Restate the listing in full, keeping every word as it is.

BEGIN

(** When the lock is held the operation is refused and nothing changes. *)
Lemma run_contended {A : Type} this g (body : prog (Machine X) A) (refused : A) m :
  registered m this g -> locked (backend m) g = Some true ->
  run (acquired ← acquireGlobalLock this g;
       if negb acquired then mret refused
       else r ← body; _ ← releaseGlobalLock this g; mret r) m = Done refused m.
Proof. intros Hr Hl. by rewrite (run_bind_Done _ _ _ _ _ (run_acquire_held _ _ _ Hr Hl)). Qed.

End Copies.

(** ** The slots of a manager *)

Section Slots.
Context {X : Type}.
Implicit Types m : Machine X.

(** The slot that a manager has registered under a tag and a key. *)
Definition registered_slot (this : nat) (tag key : Z) (m : Machine X) : option nat :=
  c ← managers m !! this; default ∅ (CommunicationManagerFields._globalMemorySlotTagKeyMap c !! tag) !! key.

(** Registering a slot changes what is found under its own tag and key only. *)
Lemma run_register_slot this g tag key src c m :
  managers m !! this = Some c -> globals m !! g = Some (GlobalMemorySlot.mk tag key src) ->
  exists c', let m' := set_managers (<[this := c']> (managers m)) m in
    run (CommunicationManager.registerGlobalMemorySlot this g) m = Done tt m' /\
    registered_slot this tag key m' = Some g /\
    forall tag' key', (tag', key') <> (tag, key) -> registered_slot this tag' key' m' = registered_slot this tag' key' m.
Proof.
  intros Hc Hg. eexists. split.
  - unfold CommunicationManager.registerGlobalMemorySlot. erewrite run_bind_Done; [|apply run_fetch; exact Hg]. cbv zeta.
    apply run_update. rewrite Hc. reflexivity.
  - unfold registered_slot. cbn. rewrite lookup_insert_eq. cbn. rewrite lookup_insert_eq. cbn. split; [apply lookup_insert_eq|].
    intros tag' key' Hne. rewrite Hc. cbn. rewrite lookup_insert. case_decide as Et; [subst tag'|done]. cbn.
    rewrite lookup_insert_ne; [done|]. congruence.
Qed.

End Slots.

END

WRITTEN SOLUTION —
(** When the lock is held the operation is refused and nothing changes. *)
Lemma run_contended {A : Type} this g (body : prog (Machine X) A) (refused : A) m :
  registered m this g -> locked (backend m) g = Some true ->
  run (acquired ← acquireGlobalLock this g;
       if negb acquired then mret refused
       else r ← body; _ ← releaseGlobalLock this g; mret r) m = Done refused m.
Proof. intros Hr Hl. by rewrite (run_bind_Done _ _ _ _ _ (run_acquire_held _ _ _ Hr Hl)). Qed.

End Copies.

(** ** The slots of a manager *)

Section Slots.
Context {X : Type}.
Implicit Types m : Machine X.

(** The slot that a manager has registered under a tag and a key. *)
Definition registered_slot (this : nat) (tag key : Z) (m : Machine X) : option nat :=
  c ← managers m !! this; default ∅ (CommunicationManagerFields._globalMemorySlotTagKeyMap c !! tag) !! key.

(** Registering a slot changes what is found under its own tag and key only. *)
Lemma run_register_slot this g tag key src c m :
  managers m !! this = Some c -> globals m !! g = Some (GlobalMemorySlot.mk tag key src) ->
  exists c', let m' := set_managers (<[this := c']> (managers m)) m in
    run (CommunicationManager.registerGlobalMemorySlot this g) m = Done tt m' /\
    registered_slot this tag key m' = Some g /\
    forall tag' key', (tag', key') <> (tag, key) -> registered_slot this tag' key' m' = registered_slot this tag' key' m.
Proof.
  intros Hc Hg. eexists. split.
  - unfold CommunicationManager.registerGlobalMemorySlot. erewrite run_bind_Done; [|apply run_fetch; exact Hg]. cbv zeta.
    apply run_update. rewrite Hc. reflexivity.
  - unfold registered_slot. cbn. rewrite lookup_insert_eq. cbn. rewrite lookup_insert_eq. cbn. split; [apply lookup_insert_eq|].
    intros tag' key' Hne. rewrite Hc. cbn. rewrite lookup_insert. case_decide as Et; [subst tag'|done]. cbn.
    rewrite lookup_insert_ne; [done|]. congruence.
Qed.

End Slots.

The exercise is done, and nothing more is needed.